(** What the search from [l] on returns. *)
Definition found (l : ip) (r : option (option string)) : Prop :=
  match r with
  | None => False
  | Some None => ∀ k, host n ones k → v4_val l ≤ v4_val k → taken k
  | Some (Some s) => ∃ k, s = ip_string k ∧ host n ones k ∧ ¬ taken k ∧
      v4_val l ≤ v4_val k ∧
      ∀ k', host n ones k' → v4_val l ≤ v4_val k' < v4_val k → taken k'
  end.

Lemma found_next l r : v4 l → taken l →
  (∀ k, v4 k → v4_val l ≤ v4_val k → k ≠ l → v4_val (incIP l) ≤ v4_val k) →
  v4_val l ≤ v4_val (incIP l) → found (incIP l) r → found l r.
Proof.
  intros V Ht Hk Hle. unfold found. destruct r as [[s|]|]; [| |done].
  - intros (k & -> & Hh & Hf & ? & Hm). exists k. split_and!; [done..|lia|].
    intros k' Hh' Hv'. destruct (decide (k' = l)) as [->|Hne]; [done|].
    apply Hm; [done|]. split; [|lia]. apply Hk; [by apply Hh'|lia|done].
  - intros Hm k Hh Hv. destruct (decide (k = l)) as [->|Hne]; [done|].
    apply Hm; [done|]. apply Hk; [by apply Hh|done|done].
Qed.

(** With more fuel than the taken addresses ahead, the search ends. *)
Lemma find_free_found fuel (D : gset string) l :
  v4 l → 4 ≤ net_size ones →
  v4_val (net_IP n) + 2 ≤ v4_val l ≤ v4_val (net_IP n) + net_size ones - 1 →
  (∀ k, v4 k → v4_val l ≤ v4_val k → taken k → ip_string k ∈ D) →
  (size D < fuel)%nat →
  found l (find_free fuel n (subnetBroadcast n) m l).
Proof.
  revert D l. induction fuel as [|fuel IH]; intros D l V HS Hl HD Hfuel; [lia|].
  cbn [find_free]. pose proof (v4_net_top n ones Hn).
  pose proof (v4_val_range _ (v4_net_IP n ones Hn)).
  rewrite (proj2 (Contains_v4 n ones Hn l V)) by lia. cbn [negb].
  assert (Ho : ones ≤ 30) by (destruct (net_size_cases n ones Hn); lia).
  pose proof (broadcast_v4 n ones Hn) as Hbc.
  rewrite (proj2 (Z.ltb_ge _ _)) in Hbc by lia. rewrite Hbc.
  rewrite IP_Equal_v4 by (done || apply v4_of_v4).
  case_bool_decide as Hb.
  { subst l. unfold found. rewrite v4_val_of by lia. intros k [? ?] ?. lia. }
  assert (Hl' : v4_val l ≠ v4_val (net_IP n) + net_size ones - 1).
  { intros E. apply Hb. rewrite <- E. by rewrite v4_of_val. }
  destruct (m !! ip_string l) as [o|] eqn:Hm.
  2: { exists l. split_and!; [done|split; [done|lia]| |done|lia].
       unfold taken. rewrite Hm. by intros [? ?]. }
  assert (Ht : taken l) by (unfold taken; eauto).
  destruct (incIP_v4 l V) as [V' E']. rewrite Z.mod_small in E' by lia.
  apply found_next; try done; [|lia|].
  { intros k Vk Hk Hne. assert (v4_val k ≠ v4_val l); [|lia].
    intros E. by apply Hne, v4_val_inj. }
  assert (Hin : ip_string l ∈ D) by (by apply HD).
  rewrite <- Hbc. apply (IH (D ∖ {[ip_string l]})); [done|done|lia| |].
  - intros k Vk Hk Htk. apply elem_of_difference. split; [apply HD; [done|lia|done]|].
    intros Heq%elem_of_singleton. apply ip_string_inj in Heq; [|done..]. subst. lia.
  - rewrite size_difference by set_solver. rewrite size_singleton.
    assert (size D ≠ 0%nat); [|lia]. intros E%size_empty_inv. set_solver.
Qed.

...

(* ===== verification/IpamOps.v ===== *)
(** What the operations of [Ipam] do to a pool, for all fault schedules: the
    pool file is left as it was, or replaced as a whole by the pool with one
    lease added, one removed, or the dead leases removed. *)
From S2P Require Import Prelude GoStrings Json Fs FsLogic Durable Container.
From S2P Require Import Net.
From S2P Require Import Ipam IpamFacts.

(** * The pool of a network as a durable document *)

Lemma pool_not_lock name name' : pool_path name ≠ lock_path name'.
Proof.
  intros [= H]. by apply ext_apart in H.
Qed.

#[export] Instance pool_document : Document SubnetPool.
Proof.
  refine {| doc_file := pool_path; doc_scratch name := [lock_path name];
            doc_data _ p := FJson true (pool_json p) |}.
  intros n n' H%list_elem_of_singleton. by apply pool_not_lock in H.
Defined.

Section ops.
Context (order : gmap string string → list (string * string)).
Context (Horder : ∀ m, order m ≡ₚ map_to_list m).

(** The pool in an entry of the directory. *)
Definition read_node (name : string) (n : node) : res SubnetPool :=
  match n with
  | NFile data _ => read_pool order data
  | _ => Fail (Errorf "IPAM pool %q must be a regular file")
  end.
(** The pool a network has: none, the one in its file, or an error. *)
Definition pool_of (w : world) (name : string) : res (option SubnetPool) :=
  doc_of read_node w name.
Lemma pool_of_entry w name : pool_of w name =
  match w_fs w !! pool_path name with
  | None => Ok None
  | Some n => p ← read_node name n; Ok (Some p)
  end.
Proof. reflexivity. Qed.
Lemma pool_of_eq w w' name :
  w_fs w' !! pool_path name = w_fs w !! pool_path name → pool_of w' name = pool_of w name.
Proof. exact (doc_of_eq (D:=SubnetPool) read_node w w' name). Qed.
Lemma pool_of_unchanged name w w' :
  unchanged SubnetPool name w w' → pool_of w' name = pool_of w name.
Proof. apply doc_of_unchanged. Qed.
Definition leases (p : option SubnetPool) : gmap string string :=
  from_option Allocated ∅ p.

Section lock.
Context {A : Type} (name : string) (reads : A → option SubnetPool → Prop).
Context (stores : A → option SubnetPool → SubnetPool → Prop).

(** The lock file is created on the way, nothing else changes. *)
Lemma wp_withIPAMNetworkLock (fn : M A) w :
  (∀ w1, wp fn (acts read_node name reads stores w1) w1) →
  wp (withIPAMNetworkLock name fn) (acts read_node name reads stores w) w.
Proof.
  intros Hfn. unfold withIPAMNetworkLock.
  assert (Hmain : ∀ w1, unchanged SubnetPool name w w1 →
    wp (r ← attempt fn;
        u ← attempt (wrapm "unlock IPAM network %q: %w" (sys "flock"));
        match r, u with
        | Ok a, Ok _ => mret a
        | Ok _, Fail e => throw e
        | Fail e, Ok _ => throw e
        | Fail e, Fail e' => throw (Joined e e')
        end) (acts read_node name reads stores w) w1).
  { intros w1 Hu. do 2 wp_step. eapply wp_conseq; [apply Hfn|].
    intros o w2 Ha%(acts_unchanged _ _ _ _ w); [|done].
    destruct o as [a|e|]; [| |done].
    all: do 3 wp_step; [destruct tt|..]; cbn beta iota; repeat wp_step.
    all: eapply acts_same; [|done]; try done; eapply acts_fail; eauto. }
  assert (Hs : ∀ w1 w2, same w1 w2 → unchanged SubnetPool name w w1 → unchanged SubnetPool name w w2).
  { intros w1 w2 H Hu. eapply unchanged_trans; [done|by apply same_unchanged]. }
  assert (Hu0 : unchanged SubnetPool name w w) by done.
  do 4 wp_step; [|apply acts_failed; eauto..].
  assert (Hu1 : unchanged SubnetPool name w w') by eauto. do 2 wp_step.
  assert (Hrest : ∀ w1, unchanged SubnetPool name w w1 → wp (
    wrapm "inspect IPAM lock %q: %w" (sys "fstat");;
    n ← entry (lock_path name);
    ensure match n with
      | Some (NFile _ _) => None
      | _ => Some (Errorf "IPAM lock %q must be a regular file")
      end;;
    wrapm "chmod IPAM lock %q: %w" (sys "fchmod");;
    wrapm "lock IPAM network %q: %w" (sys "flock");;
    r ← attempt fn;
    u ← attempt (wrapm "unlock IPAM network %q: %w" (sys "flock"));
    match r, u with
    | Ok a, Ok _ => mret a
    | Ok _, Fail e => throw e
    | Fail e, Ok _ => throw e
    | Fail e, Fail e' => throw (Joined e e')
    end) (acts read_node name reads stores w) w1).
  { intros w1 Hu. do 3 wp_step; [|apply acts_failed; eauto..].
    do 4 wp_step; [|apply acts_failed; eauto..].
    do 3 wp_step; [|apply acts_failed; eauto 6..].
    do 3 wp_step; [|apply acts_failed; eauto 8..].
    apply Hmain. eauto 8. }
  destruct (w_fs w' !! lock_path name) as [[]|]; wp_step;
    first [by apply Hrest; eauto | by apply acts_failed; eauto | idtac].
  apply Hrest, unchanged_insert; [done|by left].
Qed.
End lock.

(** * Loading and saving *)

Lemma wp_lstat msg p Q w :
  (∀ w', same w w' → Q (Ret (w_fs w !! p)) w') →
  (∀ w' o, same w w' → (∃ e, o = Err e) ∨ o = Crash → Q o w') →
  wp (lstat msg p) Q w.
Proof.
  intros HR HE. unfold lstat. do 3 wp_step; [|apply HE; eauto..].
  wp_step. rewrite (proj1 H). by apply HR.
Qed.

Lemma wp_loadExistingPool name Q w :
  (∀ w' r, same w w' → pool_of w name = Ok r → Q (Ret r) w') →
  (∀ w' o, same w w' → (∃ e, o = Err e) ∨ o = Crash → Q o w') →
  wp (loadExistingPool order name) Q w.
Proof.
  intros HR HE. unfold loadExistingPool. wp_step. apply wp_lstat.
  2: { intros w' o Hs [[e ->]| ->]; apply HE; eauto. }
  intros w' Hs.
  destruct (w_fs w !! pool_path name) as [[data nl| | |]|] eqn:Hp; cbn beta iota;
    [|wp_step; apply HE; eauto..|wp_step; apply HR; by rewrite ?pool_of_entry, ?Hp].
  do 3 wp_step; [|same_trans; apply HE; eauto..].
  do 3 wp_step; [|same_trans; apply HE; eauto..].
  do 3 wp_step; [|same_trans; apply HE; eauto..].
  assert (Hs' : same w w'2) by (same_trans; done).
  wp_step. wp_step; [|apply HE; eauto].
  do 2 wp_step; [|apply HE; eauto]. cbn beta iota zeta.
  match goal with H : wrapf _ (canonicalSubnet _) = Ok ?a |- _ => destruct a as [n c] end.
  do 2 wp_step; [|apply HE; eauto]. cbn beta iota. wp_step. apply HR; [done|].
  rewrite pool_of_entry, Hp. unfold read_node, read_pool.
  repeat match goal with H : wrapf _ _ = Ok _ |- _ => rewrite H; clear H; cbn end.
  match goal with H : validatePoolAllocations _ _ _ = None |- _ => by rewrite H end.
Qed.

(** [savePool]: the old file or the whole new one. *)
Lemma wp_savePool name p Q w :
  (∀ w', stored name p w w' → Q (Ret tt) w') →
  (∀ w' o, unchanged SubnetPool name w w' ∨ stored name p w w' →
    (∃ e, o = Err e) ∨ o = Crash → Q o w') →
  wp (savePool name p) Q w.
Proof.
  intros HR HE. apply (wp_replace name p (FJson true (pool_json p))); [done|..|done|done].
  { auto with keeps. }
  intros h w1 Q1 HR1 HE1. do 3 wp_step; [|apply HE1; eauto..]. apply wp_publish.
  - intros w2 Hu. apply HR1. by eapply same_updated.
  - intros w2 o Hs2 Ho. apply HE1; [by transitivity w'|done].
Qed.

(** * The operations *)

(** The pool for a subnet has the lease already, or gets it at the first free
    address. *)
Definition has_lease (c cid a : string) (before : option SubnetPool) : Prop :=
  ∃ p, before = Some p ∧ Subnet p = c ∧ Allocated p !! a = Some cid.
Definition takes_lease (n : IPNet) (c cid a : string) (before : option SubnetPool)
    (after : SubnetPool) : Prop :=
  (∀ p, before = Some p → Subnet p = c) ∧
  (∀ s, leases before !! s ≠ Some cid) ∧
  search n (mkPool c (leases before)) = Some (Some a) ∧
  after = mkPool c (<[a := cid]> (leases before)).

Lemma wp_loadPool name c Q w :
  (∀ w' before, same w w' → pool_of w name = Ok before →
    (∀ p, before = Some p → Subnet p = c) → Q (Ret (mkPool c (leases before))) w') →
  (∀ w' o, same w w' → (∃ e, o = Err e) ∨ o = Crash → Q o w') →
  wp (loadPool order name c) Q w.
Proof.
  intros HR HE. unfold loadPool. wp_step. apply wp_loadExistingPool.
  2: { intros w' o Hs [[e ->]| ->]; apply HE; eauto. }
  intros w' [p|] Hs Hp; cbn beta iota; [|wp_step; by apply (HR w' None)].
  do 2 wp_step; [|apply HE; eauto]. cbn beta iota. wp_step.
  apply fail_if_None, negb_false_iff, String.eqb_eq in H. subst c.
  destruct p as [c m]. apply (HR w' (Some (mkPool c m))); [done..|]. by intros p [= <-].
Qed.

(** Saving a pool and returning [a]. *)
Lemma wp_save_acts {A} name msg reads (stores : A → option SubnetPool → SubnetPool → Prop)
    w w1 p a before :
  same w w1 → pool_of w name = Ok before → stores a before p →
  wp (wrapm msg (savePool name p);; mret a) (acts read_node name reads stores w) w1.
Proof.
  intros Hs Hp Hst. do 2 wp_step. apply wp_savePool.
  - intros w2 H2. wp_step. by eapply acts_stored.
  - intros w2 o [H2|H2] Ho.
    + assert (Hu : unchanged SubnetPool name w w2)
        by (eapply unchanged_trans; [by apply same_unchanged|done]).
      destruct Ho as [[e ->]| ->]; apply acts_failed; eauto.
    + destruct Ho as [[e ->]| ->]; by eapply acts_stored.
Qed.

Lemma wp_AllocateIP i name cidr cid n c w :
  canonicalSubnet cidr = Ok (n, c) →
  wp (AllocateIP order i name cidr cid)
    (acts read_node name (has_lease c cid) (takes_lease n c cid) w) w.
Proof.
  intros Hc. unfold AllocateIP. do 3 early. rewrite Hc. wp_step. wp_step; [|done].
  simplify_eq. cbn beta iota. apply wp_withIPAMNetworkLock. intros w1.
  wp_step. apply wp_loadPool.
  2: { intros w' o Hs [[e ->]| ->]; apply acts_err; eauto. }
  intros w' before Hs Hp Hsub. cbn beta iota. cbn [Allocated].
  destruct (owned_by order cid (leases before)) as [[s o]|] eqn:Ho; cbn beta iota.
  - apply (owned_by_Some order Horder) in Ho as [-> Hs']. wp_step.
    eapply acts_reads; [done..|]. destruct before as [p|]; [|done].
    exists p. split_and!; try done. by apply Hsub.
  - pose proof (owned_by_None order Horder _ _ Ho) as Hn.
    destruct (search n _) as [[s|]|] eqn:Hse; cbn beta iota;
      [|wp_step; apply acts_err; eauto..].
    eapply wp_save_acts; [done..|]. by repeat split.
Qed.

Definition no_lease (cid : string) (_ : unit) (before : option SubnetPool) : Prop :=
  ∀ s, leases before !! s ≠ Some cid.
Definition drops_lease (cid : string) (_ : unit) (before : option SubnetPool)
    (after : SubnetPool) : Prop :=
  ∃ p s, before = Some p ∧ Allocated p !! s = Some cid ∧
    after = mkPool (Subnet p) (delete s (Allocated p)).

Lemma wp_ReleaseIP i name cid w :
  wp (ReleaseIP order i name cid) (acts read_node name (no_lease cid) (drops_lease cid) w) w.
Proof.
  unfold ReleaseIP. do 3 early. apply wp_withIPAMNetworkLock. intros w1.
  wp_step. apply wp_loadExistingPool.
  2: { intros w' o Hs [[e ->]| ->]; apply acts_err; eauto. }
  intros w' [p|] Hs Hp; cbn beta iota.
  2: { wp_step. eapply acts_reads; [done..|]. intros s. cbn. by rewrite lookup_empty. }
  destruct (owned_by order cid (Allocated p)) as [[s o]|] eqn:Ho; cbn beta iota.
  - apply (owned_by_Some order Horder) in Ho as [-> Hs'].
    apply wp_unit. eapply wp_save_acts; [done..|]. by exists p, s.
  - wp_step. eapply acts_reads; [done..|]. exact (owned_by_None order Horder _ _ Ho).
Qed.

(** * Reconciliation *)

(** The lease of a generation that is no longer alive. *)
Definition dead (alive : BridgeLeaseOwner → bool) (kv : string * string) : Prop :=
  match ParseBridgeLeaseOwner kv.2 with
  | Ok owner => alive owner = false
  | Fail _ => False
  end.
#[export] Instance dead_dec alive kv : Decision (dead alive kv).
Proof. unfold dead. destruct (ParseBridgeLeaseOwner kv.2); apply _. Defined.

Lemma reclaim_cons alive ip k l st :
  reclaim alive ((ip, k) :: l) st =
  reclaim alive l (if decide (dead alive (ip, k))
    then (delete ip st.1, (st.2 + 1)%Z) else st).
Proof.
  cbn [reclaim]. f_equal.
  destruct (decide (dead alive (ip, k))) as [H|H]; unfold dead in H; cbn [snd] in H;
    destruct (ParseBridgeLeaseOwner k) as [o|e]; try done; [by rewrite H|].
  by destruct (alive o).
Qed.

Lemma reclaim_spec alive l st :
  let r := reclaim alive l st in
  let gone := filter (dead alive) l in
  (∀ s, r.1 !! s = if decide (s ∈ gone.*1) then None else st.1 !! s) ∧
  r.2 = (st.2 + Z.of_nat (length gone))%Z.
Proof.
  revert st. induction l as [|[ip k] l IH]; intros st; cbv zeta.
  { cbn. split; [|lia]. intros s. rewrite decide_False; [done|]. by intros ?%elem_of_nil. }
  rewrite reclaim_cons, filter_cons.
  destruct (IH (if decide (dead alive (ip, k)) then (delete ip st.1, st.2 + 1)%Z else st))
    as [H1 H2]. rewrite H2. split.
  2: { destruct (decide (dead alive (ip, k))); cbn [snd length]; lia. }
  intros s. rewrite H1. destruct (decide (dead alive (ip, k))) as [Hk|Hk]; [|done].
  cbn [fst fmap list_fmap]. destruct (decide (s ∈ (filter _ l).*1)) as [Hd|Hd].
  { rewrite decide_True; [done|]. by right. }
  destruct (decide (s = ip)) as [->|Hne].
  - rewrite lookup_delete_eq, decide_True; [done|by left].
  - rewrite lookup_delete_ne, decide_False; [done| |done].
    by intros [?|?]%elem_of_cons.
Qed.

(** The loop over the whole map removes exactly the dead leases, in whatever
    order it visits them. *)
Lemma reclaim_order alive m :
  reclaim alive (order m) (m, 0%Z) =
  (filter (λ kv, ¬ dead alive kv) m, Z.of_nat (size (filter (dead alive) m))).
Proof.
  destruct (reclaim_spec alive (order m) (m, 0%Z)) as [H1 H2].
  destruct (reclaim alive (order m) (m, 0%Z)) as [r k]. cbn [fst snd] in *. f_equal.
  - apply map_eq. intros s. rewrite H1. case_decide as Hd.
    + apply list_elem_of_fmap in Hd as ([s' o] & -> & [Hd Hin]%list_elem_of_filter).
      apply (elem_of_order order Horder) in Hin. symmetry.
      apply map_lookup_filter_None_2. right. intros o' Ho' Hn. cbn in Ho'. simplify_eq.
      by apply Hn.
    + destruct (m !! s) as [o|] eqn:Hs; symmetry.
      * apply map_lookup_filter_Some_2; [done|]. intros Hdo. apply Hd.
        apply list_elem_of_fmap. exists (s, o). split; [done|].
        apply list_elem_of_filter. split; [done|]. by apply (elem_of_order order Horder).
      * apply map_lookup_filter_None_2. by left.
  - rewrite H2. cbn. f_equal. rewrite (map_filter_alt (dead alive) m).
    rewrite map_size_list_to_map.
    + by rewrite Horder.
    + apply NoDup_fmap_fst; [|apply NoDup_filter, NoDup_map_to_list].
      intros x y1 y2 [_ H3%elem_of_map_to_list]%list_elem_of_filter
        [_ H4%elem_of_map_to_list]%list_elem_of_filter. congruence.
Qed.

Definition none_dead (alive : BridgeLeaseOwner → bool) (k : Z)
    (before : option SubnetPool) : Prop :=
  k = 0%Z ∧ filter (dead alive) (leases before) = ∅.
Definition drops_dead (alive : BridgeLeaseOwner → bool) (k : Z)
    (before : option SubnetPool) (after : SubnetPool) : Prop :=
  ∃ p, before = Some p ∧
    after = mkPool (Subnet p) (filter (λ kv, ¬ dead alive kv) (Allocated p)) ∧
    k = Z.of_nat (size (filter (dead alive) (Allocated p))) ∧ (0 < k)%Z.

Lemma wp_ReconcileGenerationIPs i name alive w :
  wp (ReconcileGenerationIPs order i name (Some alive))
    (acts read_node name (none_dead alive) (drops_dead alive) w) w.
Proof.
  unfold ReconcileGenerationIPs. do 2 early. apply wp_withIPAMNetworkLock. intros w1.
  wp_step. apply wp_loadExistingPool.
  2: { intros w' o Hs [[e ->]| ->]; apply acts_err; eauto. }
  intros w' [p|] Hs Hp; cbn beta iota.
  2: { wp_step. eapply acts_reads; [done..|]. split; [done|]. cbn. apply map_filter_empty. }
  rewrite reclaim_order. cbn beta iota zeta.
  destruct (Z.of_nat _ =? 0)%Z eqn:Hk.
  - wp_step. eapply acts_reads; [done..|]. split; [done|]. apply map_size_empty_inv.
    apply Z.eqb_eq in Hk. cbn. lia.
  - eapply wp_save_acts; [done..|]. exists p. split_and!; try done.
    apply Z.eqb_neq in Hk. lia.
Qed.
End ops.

## WHAT THE EXERCISE ASKS:
Return only the stretch of the material above from the line holding "(** What the search from [l] on returns. *)" through the line holding "destruct (m !! ip_string l) as [o|] eqn:Hm.", copied exactly.

## ANSWER BOX:
(** What the search from [l] on returns. *)
Definition found (l : ip) (r : option (option string)) : Prop :=
  match r with
  | None => False
  | Some None => ∀ k, host n ones k → v4_val l ≤ v4_val k → taken k
  | Some (Some s) => ∃ k, s = ip_string k ∧ host n ones k ∧ ¬ taken k ∧
      v4_val l ≤ v4_val k ∧
      ∀ k', host n ones k' → v4_val l ≤ v4_val k' < v4_val k → taken k'
  end.

Lemma found_next l r : v4 l → taken l →
  (∀ k, v4 k → v4_val l ≤ v4_val k → k ≠ l → v4_val (incIP l) ≤ v4_val k) →
  v4_val l ≤ v4_val (incIP l) → found (incIP l) r → found l r.
Proof.
  intros V Ht Hk Hle. unfold found. destruct r as [[s|]|]; [| |done].
  - intros (k & -> & Hh & Hf & ? & Hm). exists k. split_and!; [done..|lia|].
    intros k' Hh' Hv'. destruct (decide (k' = l)) as [->|Hne]; [done|].
    apply Hm; [done|]. split; [|lia]. apply Hk; [by apply Hh'|lia|done].
  - intros Hm k Hh Hv. destruct (decide (k = l)) as [->|Hne]; [done|].
    apply Hm; [done|]. apply Hk; [by apply Hh|done|done].
Qed.

(** With more fuel than the taken addresses ahead, the search ends. *)
Lemma find_free_found fuel (D : gset string) l :
  v4 l → 4 ≤ net_size ones →
  v4_val (net_IP n) + 2 ≤ v4_val l ≤ v4_val (net_IP n) + net_size ones - 1 →
  (∀ k, v4 k → v4_val l ≤ v4_val k → taken k → ip_string k ∈ D) →
  (size D < fuel)%nat →
  found l (find_free fuel n (subnetBroadcast n) m l).
Proof.
  revert D l. induction fuel as [|fuel IH]; intros D l V HS Hl HD Hfuel; [lia|].
  cbn [find_free]. pose proof (v4_net_top n ones Hn).
  pose proof (v4_val_range _ (v4_net_IP n ones Hn)).
  rewrite (proj2 (Contains_v4 n ones Hn l V)) by lia. cbn [negb].
  assert (Ho : ones ≤ 30) by (destruct (net_size_cases n ones Hn); lia).
  pose proof (broadcast_v4 n ones Hn) as Hbc.
  rewrite (proj2 (Z.ltb_ge _ _)) in Hbc by lia. rewrite Hbc.
  rewrite IP_Equal_v4 by (done || apply v4_of_v4).
  case_bool_decide as Hb.
  { subst l. unfold found. rewrite v4_val_of by lia. intros k [? ?] ?. lia. }
  assert (Hl' : v4_val l ≠ v4_val (net_IP n) + net_size ones - 1).
  { intros E. apply Hb. rewrite <- E. by rewrite v4_of_val. }
  destruct (m !! ip_string l) as [o|] eqn:Hm.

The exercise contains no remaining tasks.